— About this task —
Can you quote, word for word, every line from the first line of the records below through the line containing "[maxTicks] of them;", and nothing else?

— Provided entries —
::::

(* ===== verification/CronTick.v ===== *)
(** [lib/cron/tick-evaluator.ts], [lib/cron/ledger.ts], [lib/cron/lock.ts] and
    [app/api/schedules/tick/route.ts]: firing the schedules that are due,
    recovering from missed slots, and the lock around a tick.

    Instants are epoch milliseconds; the ISO strings of the state are read back
    with [date_parse].  The caps of 100,000 ticks are arguments ([maxTicks]) of
    the functions that carry them. *)

From S2P Require Import Prelude JsDate JsString JsNumber JsValue CronParser CronNextRun Quotas ScheduleStore Idempotency.
From stdpp Require Import base list sets fin_sets gmap strings numbers sorting.
From Stdlib Require Import ZArith Lia Ascii.
#[local] Open Scope Z_scope.

(** ** The tick evaluator *)

Record DeferredSchedule : Type := mkDeferred
  { def_scheduleId : string; def_class : CampaignClass; def_opensInSeconds : Z }.
Record TickOutcome : Type := mkOutcome
  { out_schedules : list Schedule; out_history : list ScheduledRun;
    out_created : list ScheduledRun; out_deferred : list DeferredSchedule }.
Definition DEFAULT_MAX_CATCHUP_TICKS : nat := Z.to_nat 100000.

Definition floorToMinute (date : Z) : Z := date / 60000 * 60000.

(** Every tick strictly after [cursor] and at or before [limit], at most
    [maxTicks] of them; [next] is [nextRun(expr, _)]. *)
Fixpoint due_loop (next : Z -> option Z) (maxTicks : nat) (cursor limit : Z) : list Z :=
  match maxTicks with
  | O => []
  | S n =>
      match next cursor with
      | None => []
      | Some tick => if limit <? tick then [] else tick :: due_loop next n tick limit
      end
  end.
Definition anchor_of (s : Schedule) : option Z :=
  date_parse (default (sch_createdAt s) (sch_lastRunAt s)).
Definition with_lastRunAt (s : Schedule) (iso : string) : Schedule :=
  mkSchedule (sch_id s) (sch_name s) (sch_cron s) (sch_enabled s) (sch_createdAt s)
    (sch_updatedAt s) (Some iso) (sch_class s) (sch_policy s).
Definition class_of (s : Schedule) : CampaignClass := default DEFAULT_SCHEDULE_CLASS (sch_class s).
(** The run that covers [count] due ticks, the last of which is [tick]. *)
Definition scheduled_run (s : Schedule) (tick now count : Z) : ScheduledRun :=
  mkRun (cat ["srun-"; sch_id s; "-"; num_to_string tick]) (sch_id s) (sch_name s) (sch_cron s)
    (to_iso_string tick) (to_iso_string now) count (1 <? count) [SCHEDULED_RUN_TAG]
    (scheduledCampaignIdempotencyKey (sch_id s) (to_iso_string tick)) (class_of s).
Definition recorded (history : list ScheduledRun) (id iso : string) : bool :=
  existsb (fun r => bool_decide (run_scheduleId r = id) && bool_decide (run_scheduledFor r = iso))
    history.
(** What is done with the due ticks of one schedule. *)
Definition settle_ticks (windows : SchedulingWindows) (history : list ScheduledRun) (now : Z)
    (s : Schedule) (dueTicks : list Z)
  : Schedule * option ScheduledRun * option DeferredSchedule :=
  match last dueTicks with
  | None => (s, None, None)
  | Some lastTick =>
      let campaignClass := class_of s in
      if negb (isWindowOpen windows campaignClass now)
      then (s, None, Some (mkDeferred (sch_id s) campaignClass
                             (secondsUntilWindowOpens windows campaignClass now)))
      else
        let iso := to_iso_string lastTick in
        (with_lastRunAt s iso,
         if recorded history (sch_id s) iso then None
         else Some (scheduled_run s lastTick now (Z.of_nat (length dueTicks))),
         None)
  end.
Definition evaluate_schedule (maxTicks : nat) (windows : SchedulingWindows)
    (history : list ScheduledRun) (now : Z) (s : Schedule)
  : Schedule * option ScheduledRun * option DeferredSchedule :=
  if negb (sch_enabled s) then (s, None, None)
  else
    match parseCron (sch_cron s) with
    | Err _ => (s, None, None)
    | Ok expr =>
        match anchor_of s with
        | None => (s, None, None)
        | Some anchor =>
            settle_ticks windows history now s
              (due_loop (nextRun expr) maxTicks anchor (floorToMinute now))
        end
    end.
Definition run_priority (r : ScheduledRun) : Z := CAMPAIGN_CLASS_PRIORITY (run_class r).
Definition evaluateTick (maxTicks : nat) (windows : SchedulingWindows) (schedules : list Schedule)
    (history : list ScheduledRun) (now : Z) : TickOutcome :=
  let results := evaluate_schedule maxTicks windows history now <$> schedules in
  let created := sort_on run_priority (omap (fun r => r.1.2) results) in
  mkOutcome ((fun r => r.1.1) <$> results) (history ++ created) created (omap snd results).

::::

— Reply to the task —
(* ===== verification/CronTick.v ===== *)
(** [lib/cron/tick-evaluator.ts], [lib/cron/ledger.ts], [lib/cron/lock.ts] and
    [app/api/schedules/tick/route.ts]: firing the schedules that are due,
    recovering from missed slots, and the lock around a tick.

    Instants are epoch milliseconds; the ISO strings of the state are read back
    with [date_parse].  The caps of 100,000 ticks are arguments ([maxTicks]) of
    the functions that carry them. *)

From S2P Require Import Prelude JsDate JsString JsNumber JsValue CronParser CronNextRun Quotas ScheduleStore Idempotency.
From stdpp Require Import base list sets fin_sets gmap strings numbers sorting.
From Stdlib Require Import ZArith Lia Ascii.
#[local] Open Scope Z_scope.

(** ** The tick evaluator *)

Record DeferredSchedule : Type := mkDeferred
  { def_scheduleId : string; def_class : CampaignClass; def_opensInSeconds : Z }.
Record TickOutcome : Type := mkOutcome
  { out_schedules : list Schedule; out_history : list ScheduledRun;
    out_created : list ScheduledRun; out_deferred : list DeferredSchedule }.
Definition DEFAULT_MAX_CATCHUP_TICKS : nat := Z.to_nat 100000.

Definition floorToMinute (date : Z) : Z := date / 60000 * 60000.

(** Every tick strictly after [cursor] and at or before [limit], at most
    [maxTicks] of them; [next] is [nextRun(expr, _)]. *)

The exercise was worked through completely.